| TASK GOAL |
The lines to reproduce run from the first one below to the line containing "Definition TMPFS_L1_SZ : Z := 64.", both included. Reproduce them exactly and nothing else.

| DATASET RECORDS |
(* ===== verification/Tmpfs.v ===== *)
(** * Files of the in-memory file system (fs/tmpfs)

    Regular files with a two-level table of pages.  Everything is allocated
    from the kernel heap, through the allocator interface: what a block
    holds is kept per block address, as a table of pointers or a page of
    bytes.  Taking a lock that is held spins for ever and is [None].  The
    clock ([tmpfs_now]) is an argument.

    Sources: tmpfs_file.c, tmpfs.h. *)

From stdpp Require Import base gmap list.
From Stdlib Require Import ZArith Lia.
From S2P Require Import Prelude Spinlock Kmalloc Allocator.

Definition TMPFS_PAGE_SIZE : Z := 4096.
Definition TMPFS_L2_SZ : Z := 64.
Definition TMPFS_L1_SZ : Z := 64.
Definition TMPFS_MAX_SZ : Z := TMPFS_L1_SZ * TMPFS_L2_SZ * TMPFS_PAGE_SIZE.
Definition TMPFS_NAME_MAX : Z := 255.
Definition TMPFS_HTAB_SZ : Z := 512.

Definition TMPFS_T_REG : Z := 1.
Definition TMPFS_T_DIR : Z := 2.

Definition TMPFS_OK : Z := 0.
Definition TMPFS_ENOMEM : Z := -12.
Definition TMPFS_ENOENT : Z := -2.
Definition TMPFS_EEXIST : Z := -17.
Definition TMPFS_ENOTDIR : Z := -20.
Definition TMPFS_EFBIG : Z := -27.
Definition TMPFS_EINVAL : Z := -22.

Record tmpfs_dirent := Dirent { de_ino : Z; de_next : Z; de_name : list Z }.

Record tmpfs_inode := Inode {
  i_ino : Z; i_type : Z; i_perm : Z; i_nlink : Z; i_size : Z; i_atime : Z; i_mtime : Z; i_ctime : Z; i_lock : spinlock;
  pg_l1 : Z -> Z; de_head : Z; de_count : Z; ht_next : Z }.

(** [sizeof] of the three structures. *)
Definition inode_bytes : Z := 576.
Definition dirent_bytes : Z := 272.
Definition sb_bytes : Z := 4128.

Definition set_lock (l : spinlock) (ip : tmpfs_inode) : tmpfs_inode :=
  Inode (i_ino ip) (i_type ip) (i_perm ip) (i_nlink ip) (i_size ip) (i_atime ip) (i_mtime ip) (i_ctime ip) l (pg_l1 ip) (de_head ip) (de_count ip) (ht_next ip).
Definition set_size (v : Z) (ip : tmpfs_inode) : tmpfs_inode :=
  Inode (i_ino ip) (i_type ip) (i_perm ip) (i_nlink ip) v (i_atime ip) (i_mtime ip) (i_ctime ip) (i_lock ip) (pg_l1 ip) (de_head ip) (de_count ip) (ht_next ip).
Definition set_atime (v : Z) (ip : tmpfs_inode) : tmpfs_inode :=
  Inode (i_ino ip) (i_type ip) (i_perm ip) (i_nlink ip) (i_size ip) v (i_mtime ip) (i_ctime ip) (i_lock ip) (pg_l1 ip) (de_head ip) (de_count ip) (ht_next ip).
Definition set_mtime (v : Z) (ip : tmpfs_inode) : tmpfs_inode :=
  Inode (i_ino ip) (i_type ip) (i_perm ip) (i_nlink ip) (i_size ip) (i_atime ip) v (i_ctime ip) (i_lock ip) (pg_l1 ip) (de_head ip) (de_count ip) (ht_next ip).
Definition set_l1 (f : Z -> Z) (ip : tmpfs_inode) : tmpfs_inode :=
  Inode (i_ino ip) (i_type ip) (i_perm ip) (i_nlink ip) (i_size ip) (i_atime ip) (i_mtime ip) (i_ctime ip) (i_lock ip) f (de_head ip) (de_count ip) (ht_next ip).
Definition set_dir (h n : Z) (ip : tmpfs_inode) : tmpfs_inode :=
  Inode (i_ino ip) (i_type ip) (i_perm ip) (i_nlink ip) (i_size ip) (i_atime ip) (i_mtime ip) (i_ctime ip) (i_lock ip) (pg_l1 ip) h n (ht_next ip).
Definition set_ht_next (v : Z) (ip : tmpfs_inode) : tmpfs_inode :=
  Inode (i_ino ip) (i_type ip) (i_perm ip) (i_nlink ip) (i_size ip) (i_atime ip) (i_mtime ip) (i_ctime ip) (i_lock ip) (pg_l1 ip) (de_head ip) (de_count ip) v.
Definition set_nlink (v : Z) (ip : tmpfs_inode) : tmpfs_inode :=
  Inode (i_ino ip) (i_type ip) (i_perm ip) v (i_size ip) (i_atime ip) (i_mtime ip) (i_ctime ip) (i_lock ip) (pg_l1 ip) (de_head ip) (de_count ip) (ht_next ip).

(** [src] stored at [at_] of a page. *)
Definition put_bytes (pg : Z -> Z) (at_ : Z) (src : list Z) : Z -> Z :=
  fun i => if (at_ <=? i) && (i <? at_ + Z.of_nat (length src)) then nth (Z.to_nat (i - at_)) src 0 else pg i.

Definition page_bytes (pg : Z -> Z) (at_ : Z) (n : nat) : list Z := map (fun i => pg (at_ + Z.of_nat i)) (seq 0 n).

Section tmpfs.
Context {A : Type} `{Allocator A}.

(** The heap, the tables of page pointers and the pages. *)
Record store := Store { heap : A; tables : Z -> Z -> Z; pages : Z -> Z -> Z }.

(** ** Files (tmpfs_file.c) *)

Definition ensure_l2 (ip : tmpfs_inode) (st : store) (l1 : Z) (alloc : bool) : option (Z * tmpfs_inode * store) :=
  if negb (pg_l1 ip l1 =? 0) then Some (pg_l1 ip l1, ip, st) else
  if negb alloc then Some (0, ip, st) else
  '(h, t) ← al_alloc (heap st) (TMPFS_L2_SZ * 8);
  let ip := set_l1 (upd (pg_l1 ip) l1 t) ip in
  Some (t, ip, Store h (if t =? 0 then tables st else upd (tables st) t (fun _ => 0)) (pages st)).

Definition ensure_page (ip : tmpfs_inode) (st : store) (t l2 : Z) (alloc : bool) : option (Z * tmpfs_inode * store) :=
  if negb (tables st t l2 =? 0) then Some (tables st t l2, ip, st) else
  if negb alloc then Some (0, ip, st) else
  '(h, p) ← al_alloc (heap st) TMPFS_PAGE_SIZE;
  Some (p, ip, Store h (upd (tables st) t (upd (tables st t) l2 p)) (if p =? 0 then pages st else upd (pages st) p (fun _ => 0))).

Definition pg_get (ip : tmpfs_inode) (st : store) (pgidx : Z) (alloc : bool) : option (Z * tmpfs_inode * store) :=
  let l1 := pgidx / TMPFS_L2_SZ in
  let l2 := pgidx mod TMPFS_L2_SZ in
  if TMPFS_L1_SZ <=? l1 then Some (0, ip, st) else
  '(t, ip, st) ← ensure_l2 ip st l1 alloc;
  if t =? 0 then Some (0, ip, st) else ensure_page ip st t l2 alloc.

Definition free_if (st : store) (p : Z) : option store :=
  if p =? 0 then Some st else h ← al_free (heap st) p; Some (Store h (tables st) (pages st)).

(** The inner loop of [tmpfs_file_freepages] over table [t]. *)
Fixpoint free_table (n : nat) (j t : Z) (st : store) : option store :=
  match n with
  | O => Some st
  | S n =>
    st ← (if tables st t j =? 0 then Some st else
          st ← free_if st (tables st t j); Some (Store (heap st) (upd (tables st) t (upd (tables st t) j 0)) (pages st)));
    free_table n (j + 1) t st
  end.

Fixpoint free_tables (n : nat) (i : Z) (ip : tmpfs_inode) (st : store) : option (tmpfs_inode * store) :=
  match n with
  | O => Some (ip, st)
  | S n =>
    let t := pg_l1 ip i in
    if t =? 0 then free_tables n (i + 1) ip st else
    st ← free_table (Z.to_nat TMPFS_L2_SZ) 0 t st;
    st ← free_if st t;
    free_tables n (i + 1) (set_l1 (upd (pg_l1 ip) i 0) ip) st
  end.

Definition tmpfs_file_freepages (ip : tmpfs_inode) (st : store) : option (tmpfs_inode * store) :=
  '(ip, st) ← free_tables (Z.to_nat TMPFS_L1_SZ) 0 ip st; Some (set_size 0 ip, st).

Definition unlock (ip : tmpfs_inode) : tmpfs_inode := set_lock (spin_unlock (i_lock ip)) ip.

(** The chunk of an iteration at [off] with [rem] bytes left. *)
Definition pg_chunk (off rem : Z) : Z :=
  let chunk := TMPFS_PAGE_SIZE - off mod TMPFS_PAGE_SIZE in if rem <? chunk then rem else chunk.

Fixpoint read_loop (fuel : nat) (ip : tmpfs_inode) (st : store) (off rem : Z) (acc : list Z) : option (list Z) :=
  match fuel with
  | O => None
  | S fuel =>
    if rem =? 0 then Some acc else
    let chunk := pg_chunk off rem in
    '(pg, _, _) ← pg_get ip st (u32 (off / TMPFS_PAGE_SIZE)) false;
    let piece := if pg =? 0 then replicate (Z.to_nat chunk) 0
                 else page_bytes (pages st pg) (off mod TMPFS_PAGE_SIZE) (Z.to_nat chunk) in
    read_loop fuel ip st (u64 (off + chunk)) (rem - chunk) (acc ++ piece)
  end.

Definition loop_fuel (len : Z) : nat := Z.to_nat (len / TMPFS_PAGE_SIZE + 3).

Definition tmpfs_file_read (ip : tmpfs_inode) (st : store) (off len now : Z) : option ((Z + list Z) * tmpfs_inode) :=
  if negb (i_type ip =? TMPFS_T_REG) then Some (inl TMPFS_EINVAL, ip) else
  l ← spin_lock (i_lock ip);
  let ip := set_lock l ip in
  if i_size ip <=? off then Some (inr [], unlock ip) else
  let len := if i_size ip <? u64 (off + len) then i_size ip - off else len in
  bytes ← read_loop (loop_fuel len) ip st off len [];
  Some (inr bytes, unlock (set_atime now ip)).

(** [data] is what is left to write; the result says whether all of it was
    written, and where the loop stopped. *)
Fixpoint write_loop (fuel : nat) (ip : tmpfs_inode) (st : store) (cur : Z) (data : list Z)
  : option (bool * Z * tmpfs_inode * store) :=
  match fuel with
  | O => None
  | S fuel =>
    match data with
    | [] => Some (true, cur, ip, st)
    | _ =>
      let chunk := pg_chunk cur (Z.of_nat (length data)) in
      '(pg, ip, st) ← pg_get ip st (u32 (cur / TMPFS_PAGE_SIZE)) true;
      if pg =? 0 then Some (false, cur, ip, st) else
      let st := Store (heap st) (tables st)
                  (upd (pages st) pg (put_bytes (pages st pg) (cur mod TMPFS_PAGE_SIZE) (take (Z.to_nat chunk) data))) in
      write_loop fuel ip st (u64 (cur + chunk)) (drop (Z.to_nat chunk) data)
    end
  end.

Definition tmpfs_file_write (ip : tmpfs_inode) (st : store) (off : Z) (data : list Z) (now : Z)
  : option ((Z + Z) * tmpfs_inode * store) :=
  let len := Z.of_nat (length data) in
  if negb (i_type ip =? TMPFS_T_REG) then Some (inl TMPFS_EINVAL, ip, st) else
  if TMPFS_MAX_SZ <? u64 (off + len) then Some (inl TMPFS_EFBIG, ip, st) else
  l ← spin_lock (i_lock ip);
  '(ok, cur, ip, st) ← write_loop (loop_fuel len) (set_lock l ip) st off data;
  if negb ok then Some (inl TMPFS_ENOMEM, unlock ip, st) else
  let ip := if i_size ip <? cur then set_size cur ip else ip in
  Some (inr len, unlock (set_mtime now ip), st).

Fixpoint trunc_loop (n : nat) (p : Z) (ip : tmpfs_inode) (st : store) : option store :=
  match n with
  | O => Some st
  | S n =>
    let l1 := p / TMPFS_L2_SZ in
    let l2 := p mod TMPFS_L2_SZ in
    let t := pg_l1 ip l1 in
    if (TMPFS_L1_SZ <=? l1) || (t =? 0) then trunc_loop n (p + 1) ip st else
    st ← (if tables st t l2 =? 0 then Some st else
          st ← free_if st (tables st t l2); Some (Store (heap st) (upd (tables st) t (upd (tables st t) l2 0)) (pages st)));
    trunc_loop n (p + 1) ip st
  end.

Definition tmpfs_file_truncate (ip : tmpfs_inode) (st : store) (newsz now : Z) : option (Z * tmpfs_inode * store) :=
  if negb (i_type ip =? TMPFS_T_REG) then Some (TMPFS_EINVAL, ip, st) else
  if TMPFS_MAX_SZ <? newsz then Some (TMPFS_EFBIG, ip, st) else
  l ← spin_lock (i_lock ip);
  let ip := set_lock l ip in
  st ← (if newsz <? i_size ip then
          let first_free := u32 ((newsz + TMPFS_PAGE_SIZE - 1) / TMPFS_PAGE_SIZE) in
          let last_pg := u32 (u64 (i_size ip + TMPFS_PAGE_SIZE - 1) / TMPFS_PAGE_SIZE) in
          st ← trunc_loop (Z.to_nat (last_pg - first_free)) first_free ip st;
          let tail_off := newsz mod TMPFS_PAGE_SIZE in
          if tail_off =? 0 then Some st else
          '(pg, _, st) ← pg_get ip st (u32 (newsz / TMPFS_PAGE_SIZE)) false;
          if pg =? 0 then Some st else
          Some (Store (heap st) (tables st)
                  (upd (pages st) pg (put_bytes (pages st pg) tail_off (replicate (Z.to_nat (TMPFS_PAGE_SIZE - tail_off)) 0))))
        else Some st);
  Some (TMPFS_OK, unlock (set_mtime now (set_size newsz ip)), st).
End tmpfs.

| RESULT OF THE TASK |
(* ===== verification/Tmpfs.v ===== *)
(** * Files of the in-memory file system (fs/tmpfs)

    Regular files with a two-level table of pages.  Everything is allocated
    from the kernel heap, through the allocator interface: what a block
    holds is kept per block address, as a table of pointers or a page of
    bytes.  Taking a lock that is held spins for ever and is [None].  The
    clock ([tmpfs_now]) is an argument.

    Sources: tmpfs_file.c, tmpfs.h. *)

From stdpp Require Import base gmap list.
From Stdlib Require Import ZArith Lia.
From S2P Require Import Prelude Spinlock Kmalloc Allocator.

Definition TMPFS_PAGE_SIZE : Z := 4096.
Definition TMPFS_L2_SZ : Z := 64.
Definition TMPFS_L1_SZ : Z := 64.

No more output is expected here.